The Treaty of Utrecht in 1713, which brought the war of the Spanish succession to a close, deprived France of many of her American possessions. Chief of these were Acadia, Newfoundland, and the Hudson's Bay Territory, all of which were now ceded to England. In the Gulf of St. Lawrence, France retained only the Isle Royale, Isle of St. John,[23] and the two tiny rocks of St. Pierre and Miquelon. New France was, however, unwilling to give up her hold on the Atlantic seaboard, and procured a grant of thirty million francs from the home government to build the fortress of Louisbourg at the entrance to the river St. Lawrence.

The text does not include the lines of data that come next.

Definition dup_step (alloc : Z → bool) (ty : cpitem_type) (max : Z) (s : dup_state) :
    dup_state + dup_state :=
  match s with
  | DupDone _ _ _ => inr s
  | DupGo u it res off =>
      let n := dup_bufsiz off max in
      match res_realloc alloc (off + n) res with
      | inr d => inr (DupDone u (set_bufsiz n it) d)
      | inl res =>
          let block := drop (Z.to_nat off) (default [] res) in
          let '(u, it) := unpack u (set_buffer (Some block) n it) in
          let res := Some (take (Z.to_nat off) (default [] res) ++ default [] (buf it)) in
          if bool_decide (type it = ty) then
            let b := as_Blob (as_ it) in
            let off := off + len b in
            if (off <? max) && negb (has (flags b) CPBI_F_LAST) then inl (DupGo u it res off)
            else inr (DupGo u it res off)
          else inr (DupDone u (set_bufsiz 0 it) DupNull)
      end
  end.

(** [sized]: the caller takes the size and no terminator is added. *)
Definition cp_unpack_dup (alloc : Z → bool) (ty : cpitem_type) (sized : bool) (max : Z)
    (u : U) (it : cpitem) : U * cpitem * dup :=
  match while (dup_step alloc ty max) (DupGo u it None 0) with
  | DupDone u it d => (u, it, d)
  | DupGo u it res off =>
      let it := set_bufsiz 0 it in
      match res_realloc alloc (if sized then off else off + 1) res with
      | inr d => (u, it, d)
      | inl res =>
          let l := take (Z.to_nat off) (default [] res) in
          (u, it, DupData (if sized then l else l ++ [0]))
      end
  end.

Definition cp_unpack_strdup alloc := cp_unpack_dup alloc CPITEM_STRING false SIZE_MAX.
Definition cp_unpack_strndup alloc n := cp_unpack_dup alloc CPITEM_STRING false n.
Definition cp_unpack_memdup alloc := cp_unpack_dup alloc CPITEM_BLOB true SIZE_MAX.
Definition cp_unpack_memndup alloc n := cp_unpack_dup alloc CPITEM_BLOB true n.
End tools.

(** ** What an unpacker promises *)

Definition data_type (blob : bool) : cpitem_type := if blob then CPITEM_BLOB else CPITEM_STRING.
Definition data_tok (blob : bool) (l : list Z) : tok := if blob then TBlob l else TString l.

Definition is_data_tok (t : tok) : bool :=
  match t with TBlob _ | TString _ => true | _ => false end.

(** [it'] was filled with the block [l1] of a string or blob in place of [it]. *)
Record block_held (blob first : bool) (l1 : list Z) (fl : Z) (it it' : cpitem) : Prop := {
  block_type : type it' = data_type blob;
  block_as : ∃ eo, as_ it' = AsBuf (BufInfo (Z.of_nat (length l1)) eo fl) ∧
    (has fl CPBI_F_LAST = true → eo = 0);
  block_first : has fl CPBI_F_FIRST = first;
  block_kept : buf_kept (set_type (data_type blob) it) it';
  block_data : match buf it' with None => True | Some m => take (length l1) m = l1 end
}.

(** Reading [l] into the buffer of [it]: as much as fits, the last block marked
    when it does not fill the buffer and never without a buffer. *)
Definition block_read {U} (pending : bool → list Z → U → cpitem → U → Prop)
    (blob first : bool) (l : list Z) (u' : U) (it : cpitem) (r : U * cpitem) : Prop :=
  ∃ l1 l2 fl,
    l = l1 ++ l2 ∧ Z.of_nat (length l1) = Z.min (Z.of_nat (length l)) (bufsiz it) ∧
    block_held blob first l1 fl it r.2 ∧
    ((Z.of_nat (length l) < bufsiz it → has fl CPBI_F_LAST = true) ∧
     (bufsiz it = 0 → has fl CPBI_F_LAST = false)) ∧
    (if has fl CPBI_F_LAST then l2 = [] ∧ r.1 = u' else pending blob l2 r.1 r.2 u').

(** [yields t u u']: the token [t] is next in [u] and [u'] is what follows it.
    [pending blob l u it u']: [it] is amid a string or blob of which [l] is left. *)
Class UnpackSpec {U : Type} (unpack : U → cpitem → U * cpitem) := {
  yields : tok → U → U → Prop;
  pending : bool → list Z → U → cpitem → U → Prop;
  unpack_scalar t u u' it :
    yields t u u' → is_data_tok t = false → ready it = true → buf_wf it →
    ∃ it', unpack u it = (u', it') ∧ holds t it' ∧ buf_kept (set_type (tok_type t) it) it';
  unpack_data blob l u u' it :
    yields (data_tok blob l) u u' → ready it = true → buf_wf it →
    block_read pending blob true l u' it (unpack u it);
  unpack_next blob l u u' it :
    pending blob l u it u' → buf_wf it → block_read pending blob false l u' it (unpack u it);
  pending_length blob l u it u' : pending blob l u it u' → Z.of_nat (length l) < 2 ^ 64 - 1;
  yields_length blob l u u' : yields (data_tok blob l) u u' → Z.of_nat (length l) < 2 ^ 64 - 1;
  pending_item blob l u it u' :
    pending blob l u it u' →
    type it = data_type blob ∧ has (flags (as_Blob (as_ it))) CPBI_F_LAST = false;
  pending_buffer blob l u it u' b n :
    pending blob l u it u' → pending blob l u (set_buffer b n it) u'
}.

(** ** Whole tokens and values *)

Definition room_for (t : tok) (it : cpitem) : Prop :=
  match t with TBlob l | TString l => Z.of_nat (length l) < bufsiz it | _ => True end.

(** A value: a single token or a container of values. *)
Inductive node := Atom (t : tok) | Cont (o : tok) (l : list node).

Fixpoint toks (n : node) : list tok :=
  match n with
  | Atom t => [t]
  | Cont o l => o :: flat_map toks l ++ [TEnd]
  end.

Definition opens (t : tok) : bool :=
  match t with TList | TMap | TIMap | TMeta => true | _ => false end.

Definition atomic (t : tok) : bool := negb (opens t) && negb (bool_decide (t = TEnd)).

Fixpoint node_wf (n : node) : bool :=
  match n with
  | Atom t => atomic t
  | Cont o l => opens o && forallb node_wf l
  end.

Fixpoint height (n : node) : Z :=
  match n with
  | Atom _ => 0
  | Cont _ l => 1 + foldr Z.max 0 (map height l)
  end.

(** Effect of a token on the depth of the reader. *)
Definition tok_depth (t : tok) (d : Z) : Z :=
  if opens t then d + 1 else if bool_decide (t = TEnd) then d - 1 else d.

(** The largest depth [for_cp_unpack_item] can count. *)
Definition DEPTH_MAX : Z := 2 ^ 31 - 2.

(** [passes d ts d']: reading [ts] goes from depth [d] to [d'], never leaving
    the range between one and the largest depth. *)
Inductive passes : Z → list tok → Z → Prop :=
  | passes_nil d : passes d [] d
  | passes_cons d t ts d' :
      0 < tok_depth t d ≤ DEPTH_MAX → passes (tok_depth t d) ts d' → passes d (t :: ts) d'.

Section yields.
Context {U : Type} (unpack : U → cpitem → U * cpitem) `{!UnpackSpec unpack}.

Fixpoint yields_list (ts : list tok) (u u' : U) : Prop :=
  match ts with
  | [] => u' = u
  | t :: ts' => ∃ u1, yields t u u1 ∧ yields_list ts' u1 u'
  end.

Lemma yields_list_app ts1 ts2 u u' :
  yields_list (ts1 ++ ts2) u u' ↔ ∃ u1, yields_list ts1 u u1 ∧ yields_list ts2 u1 u'.
Proof.
  revert u. induction ts1 as [|t ts1 IH]; intros u; simpl.
  - split; [by exists u|]. intros (u1 & -> & ?). done.
  - split.
    + intros (u1 & Hy & (u2 & H1 & H2)%IH). exists u2. split; [by exists u1|done].
    + intros (u2 & (u1 & Hy & H1) & H2). exists u1. split; [done|]. apply IH. by exists u2.
Qed.

(** A token that has room is unpacked whole. *)
Lemma unpack_whole t u u' it :
  yields t u u' → ready it = true → buf_wf it → room_for t it →
  ∃ it', unpack u it = (u', it') ∧ holds t it' ∧ buf_kept (set_type (tok_type t) it) it'.
Proof.
  intros Hy Hr Hw Hroom. destruct (is_data_tok t) eqn:Ed.
  2:{ by apply unpack_scalar. }
  assert (∃ blob l, t = data_tok blob l ∧ tok_type t = data_type blob ∧
    Z.of_nat (length l) < bufsiz it) as (blob & l & -> & -> & Hl).
  { destruct t; try done; [by exists true, l|by exists false, l]. }
  destruct (unpack_data blob l u u' it Hy Hr Hw) as (l1 & l2 & fl & Hsplit & _ & Hb & [Hlast _] & Hend).
  rewrite (Hlast Hl) in Hend. destruct Hend as [-> Hu]. rewrite app_nil_r in Hsplit. subst l1.
  destruct Hb as [Ht (eo & Ha & He) Hf Hk Hd]. specialize (He (Hlast Hl)) as ->.
  destruct (unpack u it) as [u1 it']. simpl in *. subst u1. exists it'. split; [done|].
  split; [|done]. split; [by destruct blob|].
  assert (holds_data l it') as Hh by (exists fl; split_and!; [done..|by apply Hlast|done]).
  by destruct blob.
Qed.
End yields.

(** Induction over values with the values inside a container. *)
Lemma node_ind' (P : node → Prop) :
  (∀ t, P (Atom t)) → (∀ o l, Forall P l → P (Cont o l)) → ∀ n, P n.
Proof.
  intros Ha Hc. fix IH 1. intros [t|o l]; [apply Ha|]. apply Hc.
  induction l as [|n l IHl]; constructor; [apply IH|apply IHl].
Qed.

Lemma passes_app d1 ts1 d2 ts2 d3 : passes d1 ts1 d2 → passes d2 ts2 d3 → passes d1 (ts1 ++ ts2) d3.
Proof. induction 1; intros; simpl; [done|]. constructor; auto. Qed.

Lemma atomic_depth t d : atomic t = true → tok_depth t d = d.
Proof.
  unfold atomic, tok_depth. intros [H1 H2]%andb_true_iff. apply negb_true_iff in H1, H2.
  by rewrite H1, H2.
Qed.

Lemma opens_depth t d : opens t = true → tok_depth t d = d + 1.
Proof. unfold tok_depth. by intros ->. Qed.

Lemma height_nonneg n : 0 ≤ height n.
Proof.
  destruct n; simpl; [lia|]. induction l; simpl; lia.
Qed.

Lemma height_children o l n :
  n ∈ l → height n + 1 ≤ height (Cont o l).
Proof.
  intros Hn. simpl. induction Hn as [|? ? ? ? IH]; simpl; lia.
Qed.

Lemma passes_flat_map l d : (∀ n, n ∈ l → passes d (toks n) d) → passes d (flat_map toks l) d.
Proof.
  induction l as [|n l IH]; intros Hl; simpl; [constructor|].
  apply (passes_app _ _ d); [apply Hl; left|]. apply IH. intros m Hm. apply Hl. by right.
Qed.

Lemma passes_end d : 1 < d ≤ DEPTH_MAX → passes d [TEnd] (d - 1).
Proof. intros Hd. constructor; [|constructor]. unfold tok_depth. simpl. lia. Qed.

(** Values inside an open container leave the depth as it was. *)
Lemma passes_node n d :
  node_wf n = true → 0 < d → d + height n ≤ DEPTH_MAX → passes d (toks n) d.
Proof.
  revert d. induction n as [t|o l IH] using node_ind'; intros d Hwf Hd Hh.
  - simpl in *. constructor; rewrite atomic_depth by done; [lia|constructor].
  - assert (1 ≤ height (Cont o l)).
    { simpl. clear. induction l; simpl; lia. }
    simpl in Hwf. apply andb_true_iff in Hwf as [Ho Hl]. cbn [toks].
    constructor; rewrite opens_depth by done; [lia|].
    apply (passes_app _ _ (d + 1)).
    + apply passes_flat_map. intros n Hn. pose proof (height_children o l n Hn).
      rewrite Forall_forall in IH. rewrite forallb_forall in Hl.
      apply IH; [done|by apply Hl, list_elem_of_In|lia|lia].
    + replace d with (d + 1 - 1) at 2 by lia. apply passes_end. lia.
Qed.

Definition nodes_ok (l : list node) (d : Z) : Prop :=
  ∀ n, n ∈ l → node_wf n = true ∧ d + height n ≤ DEPTH_MAX.

Lemma passes_nodes l d : 0 < d → nodes_ok l d → passes d (flat_map toks l) d.
Proof. intros Hd Hl. apply passes_flat_map. intros n Hn. by apply passes_node; [apply Hl| |apply Hl]. Qed.

(** The rest of [length gs] containers that are open, one group for each. *)
Definition closing (gs : list (list node)) : list tok :=
  flat_map (λ l, flat_map toks l ++ [TEnd]) gs.

(** The depth counter follows the tokens. *)
Lemma item_depth_holds t it d :
  holds t it → 0 ≤ d ≤ DEPTH_MAX → item_depth it d = tok_depth t d.
Proof.
  intros [Ht Hv] Hd. unfold DEPTH_MAX in Hd.
  assert (∀ x, -1 ≤ x < 2 ^ 31 → i32 x = x) as Hi.
  { intros x Hx. apply swrap_small; [lia|]. unfold srange. lia. }
  unfold item_depth, tok_depth. rewrite Ht. destruct t; cbn [tok_type opens]; try done;
    try (rewrite Hi by lia; done);
    (destruct Hv as (fl & Ha & Hf & Hl & _); rewrite Ha; cbn [as_Blob flags];
     rewrite Hf, Hl, (Hi (d + 1)), Hi by lia; case_bool_decide; [done|lia]).
Qed.

(** Reading to nowhere. *)
Definition nowhere (it : cpitem) : Prop := buf it = None ∧ bufsiz it = SIZE_MAX.

Lemma while_run {St} (step : St → St + St) k s r :
  steps step k s (inr r) → Z.of_nat k ≤ 2 ^ 65 → while step s = r.
Proof. intros Hs Hk. unfold while. by rewrite (cloop_run _ 65 k _ r). Qed.

Lemma buf_kept_nowhere it it' : nowhere it → buf_kept it it' → nowhere it'.
Proof.
  unfold nowhere, buf_kept. intros [Hb Hs] (_ & Hs' & Hb'). rewrite Hb in Hb'.
  split; [by destruct (buf it')|congruence].
Qed.

Lemma nowhere_wf it : nowhere it → buf_wf it.
Proof. intros [Hb Hs]. split; [rewrite Hs; done|by rewrite Hb]. Qed.

Section finish.
Context {U : Type} (unpack : U → cpitem → U * cpitem) `{!UnpackSpec unpack}.

Lemma nowhere_room t u u' it : yields t u u' → nowhere it → room_for t it.
Proof.
  intros Hy [_ Hs]. destruct t; try done; unfold room_for; rewrite Hs; unfold SIZE_MAX.
  - pose proof (yields_length true l u u' Hy). lia.
  - pose proof (yields_length false l u u' Hy). lia.
Qed.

Vauban, the great French engineer, drew the plans of that vast fortification on the rocky headland of Cape Breton, which was destined to play so important a part in the final storm then gathering over the American continent.

In the meantime New France had entered upon a season of unexpected peace—unexpected because for at least two generations the conflict with the English colonists had been so continuous that Quebec had almost come to regard warfare as her normal state. The respite following upon the Treaty of Utrecht was the more welcome; and in that breathing space of almost thirty years it seemed as if a real prosperity had at last visited the St. Lawrence. The cultivation of flax and hemp and the weaving of cloth, which had been but a feeble industry since the days of Talon, now assumed real importance. Furs were still the main resource of the colony; but grain, fish, oil, and leather also found their way to France in increasing quantities. Quebec became the centre of a considerable shipping trade, and sea-going vessels were launched from the stocks on the bank of the little St. Charles.

Moreover, the energies of the people presently found another and alluring field. In 1716 a missionary to the Sault Indians discovered the gensing root, which, as a medical drug, was quoted in European markets at its weight in silver. At first its price in Quebec was only forty sols per pound, but when the people saw its value rising to almost as many livres, the rush of searchers to the woods left all other industries at a standstill. Agriculture furnished a slow road to wealth by comparison with the hunt of the gensing plant, and Quebec passed through the fever of a modern gold-rush. Natural and economic conditions, however, had provided their own remedy; and in time the glut of the market and the extirpation of the gensing plant sent the feverish botanists back to their wonted pursuits. Then ensued a period of peace and quiet progress, of patriotic co-operation of the officials and the people for the good of the land.

In 1725 the long and beneficent rule of the first Vaudreuil came to an end, and the Marquis de Beauharnois succeeded to the governorship of Quebec. The features of this and the succeeding administrations were the further expansion westward of New France and the construction of that chain of forts by which she sought finally to fasten her grip upon the continent. One by one these fortresses rose up in the far wilderness to hem in the English between the sea and the Alleghanies, and one by one they were demolished, as England and her colonies slowly rolled down the curtain on the drama of French dominion in North America.